▶ _Exercise objective_: Return only those lines of the records below in which "injection" appears.

+-------+

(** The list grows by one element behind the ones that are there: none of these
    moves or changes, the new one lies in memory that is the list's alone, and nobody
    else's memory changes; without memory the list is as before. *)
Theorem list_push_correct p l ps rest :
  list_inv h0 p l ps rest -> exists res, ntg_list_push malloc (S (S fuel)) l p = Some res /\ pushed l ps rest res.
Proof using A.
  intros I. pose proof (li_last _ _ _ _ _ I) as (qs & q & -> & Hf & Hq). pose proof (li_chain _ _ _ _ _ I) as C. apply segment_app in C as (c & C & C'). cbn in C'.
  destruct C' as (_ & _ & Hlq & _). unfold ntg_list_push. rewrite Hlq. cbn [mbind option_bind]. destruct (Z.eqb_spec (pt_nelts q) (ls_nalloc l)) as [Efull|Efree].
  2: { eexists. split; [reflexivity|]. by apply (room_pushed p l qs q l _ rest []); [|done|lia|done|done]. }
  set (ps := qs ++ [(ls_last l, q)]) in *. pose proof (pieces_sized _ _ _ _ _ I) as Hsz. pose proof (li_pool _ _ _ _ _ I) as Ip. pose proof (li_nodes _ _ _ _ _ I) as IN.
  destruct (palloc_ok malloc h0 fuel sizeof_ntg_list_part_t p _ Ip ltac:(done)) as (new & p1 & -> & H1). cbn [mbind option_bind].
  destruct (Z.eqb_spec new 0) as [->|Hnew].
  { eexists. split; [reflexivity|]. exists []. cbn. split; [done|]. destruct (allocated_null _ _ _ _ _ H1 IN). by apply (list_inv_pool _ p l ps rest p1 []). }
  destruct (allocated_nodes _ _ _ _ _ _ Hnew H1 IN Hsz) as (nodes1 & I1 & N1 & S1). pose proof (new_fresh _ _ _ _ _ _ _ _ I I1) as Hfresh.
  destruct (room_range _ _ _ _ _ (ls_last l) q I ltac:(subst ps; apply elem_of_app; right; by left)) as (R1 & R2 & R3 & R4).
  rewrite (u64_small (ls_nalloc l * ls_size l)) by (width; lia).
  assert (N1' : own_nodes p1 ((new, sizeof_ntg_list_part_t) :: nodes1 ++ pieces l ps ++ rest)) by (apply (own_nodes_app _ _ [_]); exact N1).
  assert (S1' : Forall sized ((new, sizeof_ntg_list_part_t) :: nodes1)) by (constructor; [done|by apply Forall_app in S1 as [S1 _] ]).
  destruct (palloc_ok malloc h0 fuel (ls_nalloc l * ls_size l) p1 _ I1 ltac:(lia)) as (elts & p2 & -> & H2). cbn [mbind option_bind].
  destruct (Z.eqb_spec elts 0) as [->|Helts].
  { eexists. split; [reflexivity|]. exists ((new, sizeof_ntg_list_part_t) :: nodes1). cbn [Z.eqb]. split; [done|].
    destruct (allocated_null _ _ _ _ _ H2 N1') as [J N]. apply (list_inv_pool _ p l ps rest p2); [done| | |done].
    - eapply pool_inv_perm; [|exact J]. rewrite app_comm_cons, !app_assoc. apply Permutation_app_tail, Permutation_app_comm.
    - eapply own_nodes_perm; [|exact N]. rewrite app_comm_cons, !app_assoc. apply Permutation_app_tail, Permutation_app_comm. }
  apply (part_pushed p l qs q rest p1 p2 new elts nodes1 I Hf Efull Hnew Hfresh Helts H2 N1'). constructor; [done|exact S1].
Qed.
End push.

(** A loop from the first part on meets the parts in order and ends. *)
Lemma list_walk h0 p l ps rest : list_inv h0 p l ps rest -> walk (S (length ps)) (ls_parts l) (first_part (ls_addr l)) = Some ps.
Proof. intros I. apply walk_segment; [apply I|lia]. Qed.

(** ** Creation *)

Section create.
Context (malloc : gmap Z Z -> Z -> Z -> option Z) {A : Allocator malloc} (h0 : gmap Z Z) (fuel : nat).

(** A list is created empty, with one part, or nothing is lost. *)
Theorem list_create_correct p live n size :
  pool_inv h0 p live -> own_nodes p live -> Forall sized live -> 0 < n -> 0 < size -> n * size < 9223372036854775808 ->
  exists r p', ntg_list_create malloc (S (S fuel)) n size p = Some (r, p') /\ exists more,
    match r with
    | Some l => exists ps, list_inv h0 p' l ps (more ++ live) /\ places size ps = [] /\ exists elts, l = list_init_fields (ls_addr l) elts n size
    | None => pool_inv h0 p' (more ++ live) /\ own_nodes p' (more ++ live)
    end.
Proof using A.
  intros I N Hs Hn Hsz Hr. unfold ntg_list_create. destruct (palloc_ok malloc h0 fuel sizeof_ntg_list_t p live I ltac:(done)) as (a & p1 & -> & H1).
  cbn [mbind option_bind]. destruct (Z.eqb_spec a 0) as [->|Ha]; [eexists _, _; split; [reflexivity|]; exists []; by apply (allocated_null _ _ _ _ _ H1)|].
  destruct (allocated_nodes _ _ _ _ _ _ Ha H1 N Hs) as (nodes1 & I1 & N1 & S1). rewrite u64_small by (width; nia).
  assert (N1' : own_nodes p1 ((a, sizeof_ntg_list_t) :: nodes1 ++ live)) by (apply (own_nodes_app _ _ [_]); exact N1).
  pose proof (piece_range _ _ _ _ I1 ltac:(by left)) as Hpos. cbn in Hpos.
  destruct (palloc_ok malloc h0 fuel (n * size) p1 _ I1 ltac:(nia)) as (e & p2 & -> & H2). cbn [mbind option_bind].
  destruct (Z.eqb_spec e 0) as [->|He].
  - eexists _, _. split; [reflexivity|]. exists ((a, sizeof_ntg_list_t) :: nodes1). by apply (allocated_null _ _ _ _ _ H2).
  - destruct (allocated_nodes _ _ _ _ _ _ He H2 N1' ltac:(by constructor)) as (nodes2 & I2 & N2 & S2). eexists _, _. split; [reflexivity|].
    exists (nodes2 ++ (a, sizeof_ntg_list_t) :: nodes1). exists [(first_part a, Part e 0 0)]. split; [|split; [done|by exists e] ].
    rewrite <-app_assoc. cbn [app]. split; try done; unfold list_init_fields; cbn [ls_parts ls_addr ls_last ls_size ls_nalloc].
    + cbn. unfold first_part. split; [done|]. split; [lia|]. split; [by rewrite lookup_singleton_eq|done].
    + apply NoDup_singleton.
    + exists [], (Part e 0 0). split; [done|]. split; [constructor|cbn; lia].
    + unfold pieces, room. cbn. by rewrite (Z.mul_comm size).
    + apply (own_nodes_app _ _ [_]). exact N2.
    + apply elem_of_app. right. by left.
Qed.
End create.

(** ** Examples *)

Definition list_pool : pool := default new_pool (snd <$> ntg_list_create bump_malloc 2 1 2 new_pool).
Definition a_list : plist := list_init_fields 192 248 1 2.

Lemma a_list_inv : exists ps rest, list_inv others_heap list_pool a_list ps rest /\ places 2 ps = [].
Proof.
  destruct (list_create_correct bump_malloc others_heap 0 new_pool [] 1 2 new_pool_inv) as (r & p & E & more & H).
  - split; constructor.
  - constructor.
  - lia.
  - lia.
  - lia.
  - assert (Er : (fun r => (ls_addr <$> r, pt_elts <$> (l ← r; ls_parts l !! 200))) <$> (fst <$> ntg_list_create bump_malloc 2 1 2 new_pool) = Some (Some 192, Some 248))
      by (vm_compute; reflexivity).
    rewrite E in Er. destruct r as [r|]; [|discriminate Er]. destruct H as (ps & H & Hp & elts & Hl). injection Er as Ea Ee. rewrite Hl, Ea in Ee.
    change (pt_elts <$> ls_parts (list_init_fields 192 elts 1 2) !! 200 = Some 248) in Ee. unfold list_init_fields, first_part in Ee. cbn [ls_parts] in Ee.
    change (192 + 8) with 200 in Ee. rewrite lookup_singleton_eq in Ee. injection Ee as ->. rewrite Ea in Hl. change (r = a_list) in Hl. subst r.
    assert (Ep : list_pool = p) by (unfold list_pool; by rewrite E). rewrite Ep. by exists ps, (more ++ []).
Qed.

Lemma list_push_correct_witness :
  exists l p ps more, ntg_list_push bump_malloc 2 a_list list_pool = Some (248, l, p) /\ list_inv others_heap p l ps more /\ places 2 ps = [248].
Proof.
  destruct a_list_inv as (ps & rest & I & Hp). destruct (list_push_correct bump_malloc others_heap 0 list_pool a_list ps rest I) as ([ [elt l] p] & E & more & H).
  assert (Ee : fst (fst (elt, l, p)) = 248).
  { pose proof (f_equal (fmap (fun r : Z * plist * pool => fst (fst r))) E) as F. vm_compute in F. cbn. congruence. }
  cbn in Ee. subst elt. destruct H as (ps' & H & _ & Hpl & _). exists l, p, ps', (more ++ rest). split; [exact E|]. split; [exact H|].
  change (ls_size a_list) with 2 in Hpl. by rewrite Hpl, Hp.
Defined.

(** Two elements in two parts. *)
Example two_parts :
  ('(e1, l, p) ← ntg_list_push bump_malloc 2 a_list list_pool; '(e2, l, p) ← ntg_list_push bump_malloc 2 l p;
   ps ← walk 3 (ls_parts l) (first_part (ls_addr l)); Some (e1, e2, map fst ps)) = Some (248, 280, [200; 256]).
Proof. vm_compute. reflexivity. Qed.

+-------+

▶ _Output for this task_:
    rewrite E in Er. destruct r as [r|]; [|discriminate Er]. destruct H as (ps & H & Hp & elts & Hl). injection Er as Ea Ee. rewrite Hl, Ea in Ee.
    change (192 + 8) with 200 in Ee. rewrite lookup_singleton_eq in Ee. injection Ee as ->. rewrite Ea in Hl. change (r = a_list) in Hl. subst r.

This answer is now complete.